(** *** [analyze_method], field by field *)

Lemma fold_scan_selector (l : list node) (ma : Method.t) :
  fold_left (scan_selector word) l ma
  = Method.mk (Method.name ma) (Method.returnType ma)
      (Method.selectors ma ++ flat_map (selector_values word) l)
      (Method.schemaProperties ma) (Method.complexity ma) (Method.body ma).
Proof.
  revert ma; induction l as [|x l IH]; intros ma; cbn [fold_left flat_map].
  - rewrite app_nil_r. now destruct ma.
  - rewrite IH. unfold scan_selector, selector_values.
    destruct x; try (rewrite ?app_nil_l; reflexivity).
    destruct (extract_css_selector word s) as [sel|]; [|reflexivity].
    destruct (nonempty sel); [|reflexivity].
    cbn. now rewrite <- app_assoc.
Qed.

Lemma fold_scan_schema_property (l : list node) (ma : Method.t) :
  fold_left scan_schema_property l ma
  = Method.mk (Method.name ma) (Method.returnType ma) (Method.selectors ma)
      (Method.schemaProperties ma ++ flat_map schema_values l)
      (Method.complexity ma) (Method.body ma).
Proof.
  revert ma; induction l as [|x l IH]; intros ma; cbn [fold_left flat_map].
  - rewrite app_nil_r. now destruct ma.
  - rewrite IH. unfold scan_schema_property, schema_values.
    destruct x; try (rewrite ?app_nil_l; reflexivity).
    destruct (extract_schema_property s) as [p|]; [|reflexivity].
    destruct (nonempty p); [|reflexivity].
    cbn. now rewrite <- app_assoc.
Qed.

Lemma analyze_method_fields (method_node : node) (content : str) :
  let m := analyze_method word method_node content in
  Method.name m = name_of method_node
  /\ Method.selectors m = flat_map (selector_values word) (walk method_node)
  /\ Method.schemaProperties m = flat_map schema_values (walk method_node)
  /\ Method.complexity m = calculate_method_complexity method_node.
Proof.
  unfold analyze_method.
  rewrite fold_scan_selector, fold_scan_schema_property.
  destruct (mem (name_of method_node) _);
    [|destruct (mem (name_of method_node) _)];
    destruct (negb (lineno_of method_node =? 0)
              && negb (end_lineno_of method_node =? 0));
    cbn; auto.
Qed.

Lemma analyze_method_returnType (method_node : node) (content : str) :
  Method.returnType (analyze_method word method_node content)
  = if mem (name_of method_node) [lit "ingredients"; lit "instructions"]
    then lit "string[]"
    else if mem (name_of method_node)
              [lit "total_time"; lit "cook_time"; lit "prep_time"]
    then lit "number"
    else lit "string".
Proof.
  unfold analyze_method.
  rewrite fold_scan_selector, fold_scan_schema_property.
  destruct (mem (name_of method_node) _);
    [|destruct (mem (name_of method_node) _)];
    destruct (negb (lineno_of method_node =? 0)
              && negb (end_lineno_of method_node =? 0));
    reflexivity.
Qed.

(** *** The two loops of [analyze_scraper] *)

Lemma fold_append_import (f : alias -> str) (names : list alias)
  (a : Analysis.t) :
  fold_left (fun a alias => Analysis.append_import a (f alias)) names a
  = Analysis.mk (Analysis.className a) (Analysis.hostName a)
      (Analysis.methods a) (Analysis.imports a ++ map f names)
      (Analysis.complexity a) (Analysis.parsingStrategy a)
      (Analysis.filePath a).
Proof.
  revert a; induction names as [|x l IH]; intros a; cbn [fold_left map].
  - rewrite app_nil_r. now destruct a.
  - rewrite IH. cbn. now rewrite <- app_assoc.
Qed.

Lemma collect_import_eq (a : Analysis.t) (n : node) :
  collect_import a n
  = Analysis.mk (Analysis.className a) (Analysis.hostName a)
      (Analysis.methods a) (Analysis.imports a ++ import_names n)
      (Analysis.complexity a) (Analysis.parsingStrategy a)
      (Analysis.filePath a).
Proof.
  assert (E : a = Analysis.mk (Analysis.className a) (Analysis.hostName a)
      (Analysis.methods a) (Analysis.imports a ++ [])
      (Analysis.complexity a) (Analysis.parsingStrategy a)
      (Analysis.filePath a)) by (rewrite app_nil_r; now destruct a).
  destruct n as [names|m names lv| | | | | |]; cbn [collect_import import_names];
    try exact E.
  - apply fold_append_import.
  - destruct m as [m|]; [|exact E].
    destruct (nonempty m); [|exact E]. apply fold_append_import.
Qed.

Lemma fold_collect_import (l : list node) (a : Analysis.t) :
  fold_left collect_import l a
  = Analysis.mk (Analysis.className a) (Analysis.hostName a)
      (Analysis.methods a) (Analysis.imports a ++ flat_map import_names l)
      (Analysis.complexity a) (Analysis.parsingStrategy a)
      (Analysis.filePath a).
Proof.
  revert a; induction l as [|x l IH]; intros a; cbn [fold_left flat_map].
  - rewrite app_nil_r. now destruct a.
  - rewrite IH, collect_import_eq. cbn. now rewrite <- app_assoc.
Qed.

Lemma visit_item_eq (content : str) (a : Analysis.t) (item : node) :
  visit_item word content a item
  = Analysis.mk (Analysis.className a)
      (last (host_values item) (Analysis.hostName a))
      (Analysis.methods a
       ++ map (fun i => analyze_method word i content)
              (filter is_FunctionDef [item]))
      (Analysis.imports a) (Analysis.complexity a)
      (Analysis.parsingStrategy a) (Analysis.filePath a).
Proof.
  unfold visit_item, host_values. cbn [filter].
  destruct (is_FunctionDef item); cbn [andb map].
  - destruct (eqb (name_of item) (lit "host")); [|reflexivity].
    destruct (extract_host_name item) as [h|]; [|reflexivity].
    destruct (nonempty h); reflexivity.
  - rewrite app_nil_r. now destruct a.
Qed.

Lemma fold_visit_item (content : str) (body : list node) (a : Analysis.t) :
  fold_left (visit_item word content) body a
  = Analysis.mk (Analysis.className a)
      (last (flat_map host_values body) (Analysis.hostName a))
      (Analysis.methods a
       ++ map (fun i => analyze_method word i content)
              (filter is_FunctionDef body))
      (Analysis.imports a) (Analysis.complexity a)
      (Analysis.parsingStrategy a) (Analysis.filePath a).
Proof.
  revert a; induction body as [|x l IH]; intros a; cbn [fold_left flat_map].
  - cbn. rewrite app_nil_r. now destruct a.
  - rewrite IH, visit_item_eq. cbn [Analysis.className Analysis.hostName
      Analysis.methods Analysis.imports Analysis.complexity
      Analysis.parsingStrategy Analysis.filePath].
    rewrite last_app_default, <- app_assoc, <- map_app.
    rewrite <- filter_app. reflexivity.
Qed.

Lemma visit_class_eq (content : str) (a : Analysis.t) (n : node) :
  visit_class word content a n
  = Analysis.mk
      (last (map name_of (filter is_ClassDef [n])) (Analysis.className a))
      (last (flat_map host_values (body_of n)) (Analysis.hostName a))
      (Analysis.methods a
       ++ map (fun i => analyze_method word i content) (method_nodes n))
      (Analysis.imports a) (Analysis.complexity a)
      (Analysis.parsingStrategy a) (Analysis.filePath a).
Proof.
  destruct n; try (cbn; rewrite app_nil_r; now destruct a).
  cbn [visit_class]. rewrite fold_visit_item. reflexivity.
Qed.

Lemma fold_visit_class (content : str) (l : list node) (a : Analysis.t) :
  fold_left (visit_class word content) l a
  = Analysis.mk
      (last (map name_of (filter is_ClassDef l)) (Analysis.className a))
      (last (flat_map (fun c => flat_map host_values (body_of c))
                      (filter is_ClassDef l))
            (Analysis.hostName a))
      (Analysis.methods a
       ++ flat_map (fun c => map (fun i => analyze_method word i content)
                                 (method_nodes c))
                   (filter is_ClassDef l))
      (Analysis.imports a) (Analysis.complexity a)
      (Analysis.parsingStrategy a) (Analysis.filePath a).
Proof.
  revert a; induction l as [|x l IH]; intros a; cbn [fold_left].
  - cbn. rewrite app_nil_r. now destruct a.
  - rewrite IH, visit_class_eq. cbn [Analysis.className Analysis.hostName
      Analysis.methods Analysis.imports Analysis.complexity
      Analysis.parsingStrategy Analysis.filePath].
    change (x :: l) with ([x] ++ l).
    rewrite filter_app, map_app, !flat_map_app, !last_app_default,
      <- app_assoc.
    f_equal.
    + destruct x; cbn; try reflexivity. now rewrite app_nil_r.
    + f_equal. destruct x; cbn; try reflexivity. now rewrite app_nil_r.
Qed.

(** The report, field by field. *)
Lemma analyze_tree_fields (file_path content : str) (tree : node) :
  let r := analyze_tree word lower file_path content tree in
  Analysis.className r = last (map name_of (classes tree)) []
  /\ Analysis.hostName r
     = last (flat_map (fun c => flat_map host_values (body_of c))
                      (classes tree)) []
  /\ Analysis.methods r
     = flat_map (fun c => map (fun i => analyze_method word i content)
                              (method_nodes c))
                (classes tree)
  /\ Analysis.imports r = flat_map import_names (walk tree)
  /\ Analysis.complexity r = determine_complexity r
  /\ Analysis.parsingStrategy r = determine_parsing_strategy lower r content
  /\ Analysis.filePath r = file_path.
Proof.
  unfold analyze_tree. rewrite fold_collect_import, fold_visit_class.
  cbn. repeat split; reflexivity.
Qed.

(** *** Claims about the class loop *)

(** C1 (as amended).  The methods of every class the walk visits are
    appended to one flat list, class after class in visit order and, inside
    a class, in body order.  [className] is the name of the last class
    visited, or the empty string when there is none.  [hostName] is the last
    non-empty host literal found over all the [host] methods of all visited
    classes: a later class replaces it only when it has such a method, and
    it stays empty when no class has one. *)
Theorem report_accumulates_methods_last_class_names
  (file_path content : str) (tree : node) :
  let r := analyze_tree word lower file_path content tree in
  Analysis.methods r
  = flat_map (fun c => map (fun i => analyze_method word i content)
                           (method_nodes c))
             (classes tree)
  /\ Analysis.className r = last (map name_of (classes tree)) []
  /\ Analysis.hostName r
     = last (flat_map (fun c => flat_map host_values (body_of c))
                      (classes tree)) [].
Proof.
  pose proof (analyze_tree_fields file_path content tree) as H.
  cbv zeta in *. tauto.
Qed.

Section Parsed.

Variable parse : str -> option node.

• _Task to carry out_
Please output the lines of the listing above that fall in the stretch from the one with "- rewrite IH, collect_import_eq." through the one with "Lemma fold_visit_class (content", exactly and only those.

• _Exercise response_
  - rewrite IH, collect_import_eq. cbn. now rewrite <- app_assoc.
Qed.

Lemma visit_item_eq (content : str) (a : Analysis.t) (item : node) :
  visit_item word content a item
  = Analysis.mk (Analysis.className a)
      (last (host_values item) (Analysis.hostName a))
      (Analysis.methods a
       ++ map (fun i => analyze_method word i content)
              (filter is_FunctionDef [item]))
      (Analysis.imports a) (Analysis.complexity a)
      (Analysis.parsingStrategy a) (Analysis.filePath a).
Proof.
  unfold visit_item, host_values. cbn [filter].
  destruct (is_FunctionDef item); cbn [andb map].
  - destruct (eqb (name_of item) (lit "host")); [|reflexivity].
    destruct (extract_host_name item) as [h|]; [|reflexivity].
    destruct (nonempty h); reflexivity.
  - rewrite app_nil_r. now destruct a.
Qed.

Lemma fold_visit_item (content : str) (body : list node) (a : Analysis.t) :
  fold_left (visit_item word content) body a
  = Analysis.mk (Analysis.className a)
      (last (flat_map host_values body) (Analysis.hostName a))
      (Analysis.methods a
       ++ map (fun i => analyze_method word i content)
              (filter is_FunctionDef body))
      (Analysis.imports a) (Analysis.complexity a)
      (Analysis.parsingStrategy a) (Analysis.filePath a).
Proof.
  revert a; induction body as [|x l IH]; intros a; cbn [fold_left flat_map].
  - cbn. rewrite app_nil_r. now destruct a.
  - rewrite IH, visit_item_eq. cbn [Analysis.className Analysis.hostName
      Analysis.methods Analysis.imports Analysis.complexity
      Analysis.parsingStrategy Analysis.filePath].
    rewrite last_app_default, <- app_assoc, <- map_app.
    rewrite <- filter_app. reflexivity.
Qed.

Lemma visit_class_eq (content : str) (a : Analysis.t) (n : node) :
  visit_class word content a n
  = Analysis.mk
      (last (map name_of (filter is_ClassDef [n])) (Analysis.className a))
      (last (flat_map host_values (body_of n)) (Analysis.hostName a))
      (Analysis.methods a
       ++ map (fun i => analyze_method word i content) (method_nodes n))
      (Analysis.imports a) (Analysis.complexity a)
      (Analysis.parsingStrategy a) (Analysis.filePath a).
Proof.
  destruct n; try (cbn; rewrite app_nil_r; now destruct a).
  cbn [visit_class]. rewrite fold_visit_item. reflexivity.
Qed.

Lemma fold_visit_class (content : str) (l : list node) (a : Analysis.t) :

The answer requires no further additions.